Bembradium is a genus of marine ray-finned fish belonging to the family Plectrogeniidae, the stinger flatheads. These fishes are found in the Indian Ocean and the western Pacific Ocean.

==Taxonomy==
Bembradium was first proposed as a genus by the American ichthyologist Charles Henry Gilbert in 1905 when he described the new species, Bembradium roseum, from the Pailolo channel in the Hawaiian Islands. He designated his new species as the type species of the new monotypic genus.
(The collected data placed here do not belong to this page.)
(* ===== verification/TrOpnd.v ===== *)
(** * Operands (translator/tr-opnd-process.c)

    The routines that bring the value of an x86 operand into a LoongArch register and
    write one back.  The memory test option and the persistent cache are off
    ([gen_test_page_flag] returns at once).  What the routines take from elsewhere, the
    offsets in the CPU state and the update of a segment's descriptor cache
    ([store_ireg_to_ir1_seg]), are arguments. *)

From stdpp Require Import base numbers list option strings gmap tactics.
From Stdlib Require Import ZArith Lia Bool.
From S2P Require Import Prelude Ir1Enum Ir1 LisaTable Ir2 LaAssemble X86.
From S2P Require Import LaAppend RegMap ImmCache RegAlloc LaSem MacroHelper.
From S2P Require Import MemInterface.
Local Open Scope Z_scope.
Local Open Scope c_scope.

Inductive EXTENSION_MODE : Type := UNKNOWN_EXTENSION | SIGN_EXTENSION | ZERO_EXTENSION.
Definition em_eqb (a b : EXTENSION_MODE) : bool :=
  match a, b with
  | UNKNOWN_EXTENSION, UNKNOWN_EXTENSION | SIGN_EXTENSION, SIGN_EXTENSION
  | ZERO_EXTENSION, ZERO_EXTENSION => true
  | _, _ => false
  end.

(** ** Instructions *)

Definition m_mov64 (dest src : IR2_OPND) : M unit :=
  if ir2_opnd_cmp dest src then mret tt else r3 "or" dest src zero_ir2_opnd.
Definition m_mov32_sx (dest src : IR2_OPND) : M unit := r2i "slli.w" dest src 0.
Definition m_mov32_zx (dest src : IR2_OPND) : M unit := bstr "bstrpick.d" dest src 31 0.

(** ir2/ir2.c *)
Definition ir2_opnd_is_imm_reg (option_imm_reg : bool) (o : IR2_OPND) : option bool :=
  if negb option_imm_reg then Some false
  else t ← aget reg_itemp_reverse_map (ir2_opnd_base_reg_num o); imm_cache_is_imm_itemp t.

(** The flag computations of tr-eflag-process.c for instructions that have none in the
    binary translation extension; their arguments are dest, src0 and src1. *)
Record flaggen := mkFlaggen {
  generate_cf : IR2_OPND → IR2_OPND → IR2_OPND → M unit;
  generate_pf : IR2_OPND → IR2_OPND → IR2_OPND → M unit;
  generate_af : IR2_OPND → IR2_OPND → IR2_OPND → M unit;
  generate_zf : IR2_OPND → IR2_OPND → IR2_OPND → M unit;
  generate_sf : IR2_OPND → IR2_OPND → IR2_OPND → M unit;
  generate_of : IR2_OPND → IR2_OPND → IR2_OPND → M unit;
  generate_cf_not_sx : IR2_OPND → IR2_OPND → IR2_OPND → M unit;
  generate_of_not_sx : IR2_OPND → IR2_OPND → IR2_OPND → M unit;
  generate_xcomisx : IR2_OPND → IR2_OPND → bool → bool → Z → M unit
}.

(** What the translation of an instruction takes from its surroundings.  [smc_store] is
    the sequence emitted for a store in a block that is checked for self-modifying code,
    [translate_lock] the routine of tr-lock.c for an instruction with a LOCK prefix,
    [xchg_atomic] the end of [translate_xchg] for an atomic exchange with memory. *)
Record trctx := mkTrctx {
  mctx : context;                                  (** for memory operands *)
  seg_selector_off : Z → Z;                        (** [lsenv_offset_of_seg_selector] *)
  store_ireg_to_ir1_seg : IR2_OPND → IR1_OPND → M unit;
  curr_ir1_skipped_eflags : Z;
  in_pre_translate : bool;
  close_latx_parallel : bool;
  cf_parallel : bool;                              (** [cpu->tcg_cflags & CF_PARALLEL] *)
  use_smc_opt : bool;                              (** [tb_use_smc_opt(curr_tb)] *)
  smc_store : IR2_OPND → IR1_OPND → M unit;
  translate_lock : M bool;
  xchg_atomic : M bool;
  fgen : flaggen
}.

Section opnd.
Variable tc : trctx.
Local Notation ctx := (mctx tc).

Definition convert_gpr_opnd (opnd1 : IR1_OPND) (em : EXTENSION_MODE) : M IR2_OPND :=
  _ ← check (ir1_opnd_is_gpr opnd1);
  let opnd_size := ir1_opnd_size opnd1 in
  gpr_opnd ← lift (ra_alloc_gpr (ir1_opnd_base_reg_num opnd1));
  if opnd_size =? 32 then
    match em with
    | SIGN_EXTENSION => ret_opnd ← alloc_temp ctx; _ ← m_mov32_sx ret_opnd gpr_opnd; mret ret_opnd
    | ZERO_EXTENSION => ret_opnd ← alloc_temp ctx; _ ← m_mov32_zx ret_opnd gpr_opnd; mret ret_opnd
    | UNKNOWN_EXTENSION => mret gpr_opnd
    end
  else if opnd_size =? 64 then mret gpr_opnd
  else if opnd_size =? 16 then
    match em with
    | SIGN_EXTENSION => ret_opnd ← alloc_temp ctx; _ ← r2 "ext.w.h" ret_opnd gpr_opnd; mret ret_opnd
    | ZERO_EXTENSION =>
        ret_opnd ← alloc_temp ctx; _ ← bstr "bstrpick.d" ret_opnd gpr_opnd 15 0; mret ret_opnd
    | UNKNOWN_EXTENSION => mret gpr_opnd
    end
  else if ir1_opnd_is_8h opnd1 then
    ret_opnd ← alloc_temp ctx;
    match em with
    | SIGN_EXTENSION =>
        _ ← r2i "srli.w" ret_opnd gpr_opnd 8;
        _ ← r2 "ext.w.b" ret_opnd ret_opnd;
        mret ret_opnd
    | _ => _ ← bstr "bstrpick.d" ret_opnd gpr_opnd 15 8; mret ret_opnd
    end
  else
    match em with
    | SIGN_EXTENSION => ret_opnd ← alloc_temp ctx; _ ← r2 "ext.w.b" ret_opnd gpr_opnd; mret ret_opnd
    | ZERO_EXTENSION => ret_opnd ← alloc_temp ctx; _ ← r2i "andi" ret_opnd gpr_opnd 0xff; mret ret_opnd
    | UNKNOWN_EXTENSION => mret gpr_opnd
    end.

Definition load_ireg_from_ir1_imm (opnd2 : IR2_OPND) (opnd1 : IR1_OPND) (em : EXTENSION_MODE) : M unit :=
  _ ← check (ir2_opnd_is_ireg opnd2);
  _ ← check (ir1_opnd_is_imm opnd1);
  match em with
  | ZERO_EXTENSION => value ← lift (ir1_opnd_uimm opnd1); li_d opnd2 value
  | _ => value ← lift (ir1_opnd_simm opnd1); li_d opnd2 value
  end.

(** [mem_opnd] is given back if it is a temporary that is none of the cache. *)
Definition free_mem_opnd (mem_opnd : IR2_OPND) : M unit :=
  i ← lift (ir2_opnd_is_itemp mem_opnd);
  if (i : bool) then
    c ← lift (ir2_opnd_is_imm_reg (option_imm_reg ctx) mem_opnd);
    if (c : bool) then mret tt else free_temp mem_opnd
  else mret tt.

(** [mem_imm & 0xffff0000 == 0xdead0000]: the displacement encodes two registers. *)
Definition is_dead (mem_imm : Z) : bool := Z.land (u32 mem_imm) 0xffff0000 =? 0xdead0000.
Definition dead_base (mem_imm : Z) : option IR2_OPND :=
  ir2_opnd_build IR2_OPND_GPR (Z.land (u32 mem_imm) 0xff00 >> 8).
Definition dead_index (mem_imm : Z) : option IR2_OPND :=
  ir2_opnd_build IR2_OPND_GPR (Z.land (u32 mem_imm) 0xff).

(** The name of the load, without the [ld.] or [ldx.]. *)
Definition load_suffix (size : Z) (em : EXTENSION_MODE) : option string :=
  let zero := em_eqb em ZERO_EXTENSION in
  if size =? 32 then Some (if zero then "wu" else "w")
  else if (size =? 64) || (size =? 128) then Some "d"
  else if size =? 8 then Some (if zero then "bu" else "b")
  else if size =? 16 then Some (if zero then "hu" else "h")
  else None.

Definition load_ireg_from_ir1_mem (opnd2 : IR2_OPND) (opnd1 : IR1_OPND) (em : EXTENSION_MODE)
    (is_xmm_hi : bool) : M unit :=
  _ ← check (ir2_opnd_is_ireg opnd2);
  _ ← check (ir1_opnd_is_mem opnd1);
  '(mem_opnd, mem_imm) ← convert_mem ctx opnd1;
  '(mem_opnd, mem_imm) ← (if is_xmm_hi then mem_imm_add_disp ctx mem_opnd mem_imm 8
                          else mret (mem_opnd, mem_imm));
  suffix ← lift (load_suffix (ir1_opnd_size opnd1) em);
  _ ← (if is_dead mem_imm then
         base ← lift (dead_base mem_imm);
         index ← lift (dead_index mem_imm);
         r3 ("ldx." +:+ suffix) opnd2 base index
       else r2i ("ld." +:+ suffix) opnd2 mem_opnd mem_imm);
  free_mem_opnd mem_opnd.

(** The loads of [load_ireg_from_ir2_mem] and [load_ireg_from_ir2_mem_2]: no 128 bits. *)
Definition load_by_size (opnd2 mem_opnd : IR2_OPND) (mem_imm mem_size : Z) (em : EXTENSION_MODE) : M unit :=
  if mem_size =? 128 then check false
  else suffix ← lift (load_suffix mem_size em); r2i ("ld." +:+ suffix) opnd2 mem_opnd mem_imm.

Definition load_ireg_from_ir2_mem_2 (opnd2 mem_opnd : IR2_OPND) (mem_imm mem_size : Z)
    (em : EXTENSION_MODE) (is_xmm_hi : bool) : M unit :=
  _ ← (if negb (CODEIS64 ctx) then m_mov32_zx mem_opnd mem_opnd else mret tt);
  load_by_size opnd2 mem_opnd mem_imm mem_size em.

Definition load_ireg_from_ir2_mem (mem_opnd : IR2_OPND) (mem_imm mem_size : Z)
    (em : EXTENSION_MODE) (is_xmm_hi : bool) : M IR2_OPND :=
  opnd2 ← alloc_temp ctx;
  _ ← load_ireg_from_ir2_mem_2 opnd2 mem_opnd mem_imm mem_size em is_xmm_hi;
  mret opnd2.

Definition load_ireg_from_ir1_gpr (opnd2 : IR2_OPND) (opnd1 : IR1_OPND) (em : EXTENSION_MODE) : M unit :=
  _ ← check (ir2_opnd_is_ireg opnd2);
  _ ← check (ir1_opnd_is_gpr opnd1);
  gpr_opnd ← lift (ra_alloc_gpr (ir1_opnd_base_reg_num opnd1));
  let size := ir1_opnd_size opnd1 in
  if size =? 32 then
    match em with
    | SIGN_EXTENSION => m_mov32_sx opnd2 gpr_opnd
    | ZERO_EXTENSION => m_mov32_zx opnd2 gpr_opnd
    | UNKNOWN_EXTENSION => m_mov64 opnd2 gpr_opnd
    end
  else if size =? 64 then m_mov64 opnd2 gpr_opnd
  else if size =? 16 then
    if em_eqb em SIGN_EXTENSION then r2 "ext.w.h" opnd2 gpr_opnd
    else bstr "bstrpick.d" opnd2 gpr_opnd 15 0
  else if ir1_opnd_is_8h opnd1 then
    if em_eqb em SIGN_EXTENSION then
      _ ← r2i "srli.w" opnd2 gpr_opnd 8;
      r2 "ext.w.b" opnd2 opnd2
    else bstr "bstrpick.d" opnd2 gpr_opnd 15 8
  else
    if em_eqb em SIGN_EXTENSION then r2 "ext.w.b" opnd2 gpr_opnd
    else r2i "andi" opnd2 gpr_opnd 0xff.

Definition load_ireg_from_ir1_mmx (opnd2 : IR2_OPND) (opnd1 : IR1_OPND) (em : EXTENSION_MODE) : M unit :=
  mmx_opnd ← lift (ra_alloc_mmx (ir1_opnd_base_reg_num opnd1));
  match em with
  | SIGN_EXTENSION => r2 "movfr2gr.s" opnd2 mmx_opnd
  | ZERO_EXTENSION => _ ← r2 "movfr2gr.d" opnd2 mmx_opnd; m_mov32_zx opnd2 opnd2
  | UNKNOWN_EXTENSION => r2 "movfr2gr.d" opnd2 mmx_opnd
  end.

Definition load_ireg_from_ir1_seg (opnd2 : IR2_OPND) (opnd1 : IR1_OPND) : M unit :=
  r2i "ld.wu" opnd2 env_ir2_opnd (seg_selector_off tc (ir1_opnd_base_reg_num opnd1)).

Definition load_ireg_from_ir1 (opnd1 : IR1_OPND) (em : EXTENSION_MODE) (is_xmm_hi : bool) : M IR2_OPND :=
  match opnd_op opnd1 with
  | OP_IMM _ =>
      v ← lift (ir1_opnd_simm opnd1);
      if v =? 0 then mret zero_ir2_opnd
      else ret_opnd ← alloc_temp ctx; _ ← load_ireg_from_ir1_imm ret_opnd opnd1 em; mret ret_opnd
  | OP_REG _ =>
      if ir1_opnd_is_gpr opnd1 then convert_gpr_opnd opnd1 em
      else if ir1_opnd_is_mmx opnd1 then
        ret_opnd ← alloc_temp ctx; _ ← load_ireg_from_ir1_mmx ret_opnd opnd1 em; mret ret_opnd
      else if ir1_opnd_is_ymm opnd1 then lift None
      else if ir1_opnd_is_seg opnd1 then
        ret_opnd ← alloc_temp ctx; _ ← load_ireg_from_ir1_seg ret_opnd opnd1; mret ret_opnd
      else lift None
  | OP_MEM _ =>
      ret_opnd ← alloc_temp ctx; _ ← load_ireg_from_ir1_mem ret_opnd opnd1 em is_xmm_hi; mret ret_opnd
  | OP_INVALID => lift None
  end.

Definition load_ireg_from_ir1_2 (opnd2 : IR2_OPND) (opnd1 : IR1_OPND) (em : EXTENSION_MODE)
    (is_xmm_hi : bool) : M unit :=
  _ ← check (ir2_opnd_is_ireg opnd2);
  match opnd_op opnd1 with
  | OP_IMM _ => load_ireg_from_ir1_imm opnd2 opnd1 em
  | OP_REG _ =>
      if ir1_opnd_is_gpr opnd1 then load_ireg_from_ir1_gpr opnd2 opnd1 em
      else if ir1_opnd_is_mmx opnd1 then load_ireg_from_ir1_mmx opnd2 opnd1 em
      else if ir1_opnd_is_ymm opnd1 then check false
      else if ir1_opnd_is_seg opnd1 then load_ireg_from_ir1_seg opnd2 opnd1
      else check false
  | OP_MEM _ => load_ireg_from_ir1_mem opnd2 opnd1 em is_xmm_hi
  | OP_INVALID => check false
  end.

Definition load_ireg_from_cf_opnd (opnd2 : IR2_OPND) : M unit :=
  _ ← check (ir2_opnd_is_ireg opnd2); r1i "x86mfflag" opnd2 0x1.

Definition store_ireg_to_ir1_gpr (opnd2 : IR2_OPND) (opnd1 : IR1_OPND) : M unit :=
  _ ← check (ir2_opnd_is_ireg opnd2);
  _ ← check (ir1_opnd_is_gpr opnd1 && ir2_opnd_is_ireg opnd2);
  gpr_opnd ← lift (ra_alloc_gpr (ir1_opnd_base_reg_num opnd1));
  let need_mov := negb (ir2_opnd_base_reg_num opnd2 =? ir2_opnd_base_reg_num gpr_opnd) in
  let size := ir1_opnd_size opnd1 in
  if size =? 32 then m_mov32_zx gpr_opnd opnd2
  else if size =? 64 then
    if negb (ir2_opnd_cmp opnd2 gpr_opnd) then m_mov64 gpr_opnd opnd2 else mret tt
  else if size =? 16 then
    if need_mov then bstr "bstrins.d" gpr_opnd opnd2 15 0 else mret tt
  else if ir1_opnd_is_8h opnd1 then bstr "bstrins.d" gpr_opnd opnd2 15 8
  else if need_mov then bstr "bstrins.d" gpr_opnd opnd2 7 0 else mret tt.

Definition store_suffix (size : Z) : option string :=
  if size =? 32 then Some "w"
  else if (size =? 64) || (size =? 128) then Some "d"
  else if size =? 8 then Some "b"
  else if size =? 16 then Some "h"
  else None.

Definition store_ireg_to_ir1_mem (value_opnd : IR2_OPND) (opnd1 : IR1_OPND) (is_xmm_hi : bool) : M unit :=
  _ ← check (ir2_opnd_is_ireg value_opnd);
  '(mem_opnd, mem_imm) ← convert_mem ctx opnd1;
  '(mem_opnd, mem_imm) ← (if is_xmm_hi then mem_imm_add_disp ctx mem_opnd mem_imm 8
                          else mret (mem_opnd, mem_imm));
  suffix ← lift (store_suffix (ir1_opnd_size opnd1));
  _ ← (if is_dead mem_imm then
         base ← lift (dead_base mem_imm);
         index ← lift (dead_index mem_imm);
         r3 ("stx." +:+ suffix) value_opnd base index
       else r2i ("st." +:+ suffix) value_opnd mem_opnd mem_imm);
  free_mem_opnd mem_opnd.

(** For a register that is none of those listed the block is only marked as bad
    ([tu_tb_mode]), a field outside this model. *)
Definition store_ireg_to_ir1 (opnd2 : IR2_OPND) (opnd1 : IR1_OPND) (is_xmm_hi : bool) : M unit :=
  _ ← check (ir2_opnd_is_ireg opnd2);
  match opnd_op opnd1 with
  | OP_REG _ =>
      if ir1_opnd_is_gpr opnd1 then store_ireg_to_ir1_gpr opnd2 opnd1
      else if ir1_opnd_is_mmx opnd1 then
        mmx_opnd ← lift (ra_alloc_mmx (ir1_opnd_base_reg_num opnd1)); r2 "movgr2fr.d" mmx_opnd opnd2
      else if ir1_opnd_is_ymm opnd1 then check false
      else if ir1_opnd_is_seg opnd1 then store_ireg_to_ir1_seg tc opnd2 opnd1
      else mret tt
  | OP_MEM _ => store_ireg_to_ir1_mem opnd2 opnd1 is_xmm_hi
  | _ => check false
  end.

Definition store_ireg_to_ir2_mem (value_opnd mem_opnd : IR2_OPND) (mem_imm mem_size : Z)
    (is_xmm_hi : bool) : M unit :=
  _ ← check (ir2_opnd_is_ireg value_opnd);
  _ ← (if negb (CODEIS64 ctx) then bstr "bstrpick.d" mem_opnd mem_opnd 31 0 else mret tt);
  if mem_size =? 128 then check false
  else suffix ← lift (store_suffix mem_size); r2i ("st." +:+ suffix) value_opnd mem_opnd mem_imm.

Definition clear_h32 (opnd : IR2_OPND) : M unit :=
  if negb (CODEIS64 ctx) then m_mov32_zx opnd opnd else mret tt.
End opnd.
Subsequently the French ichthyologists Pierre Fourmanoir and Jacques Rivaton described a second species, B. furici, from the Isle of Pines in the Province Sud on Grande Terre in New Caledonia in 1979. In 2019 a third species was described from the Andaman Sea. In the 5th edition of Fishes of the World the genus is classified within the family Bembridae, the deep water flatheads. More recent studies suggest that this genus actually belongs to the family Plectrogeniidae, and it is now treated as such.

===Species===
There are currently 3 recognized species in this genus:
- Bembradium furici Fourmanoir & Rivaton, 1979
- Bembradium magnoculum Kishimoto, Kawai, Tashiro & Aungtonya, 2019
- Bembradium roseum C. H. Gilbert, 1905

===Etymology===
The genus name means "like Bembras", the type genus of Bembridae.

==Characteristics==
Bembradium is diagnosed as a genus by the front part of the head behind very flattened, becoming less flattened to the rear. The lower jaw does not protrude. The suborbital ridge bears many spines. The origin of the pectoral fins is behind a vertical line through the origin of the pelvic fins. The lateral line runs through the centre of the flanks. The scales on the body are large. These are small fishes in which the maximum published standard length is around 11.5 cm.

== Distribution and habitat==
Bembradium stinger flatheads are found in the Indo-Pacific region from the Andaman Sea to Hawaii. They are found in deep water.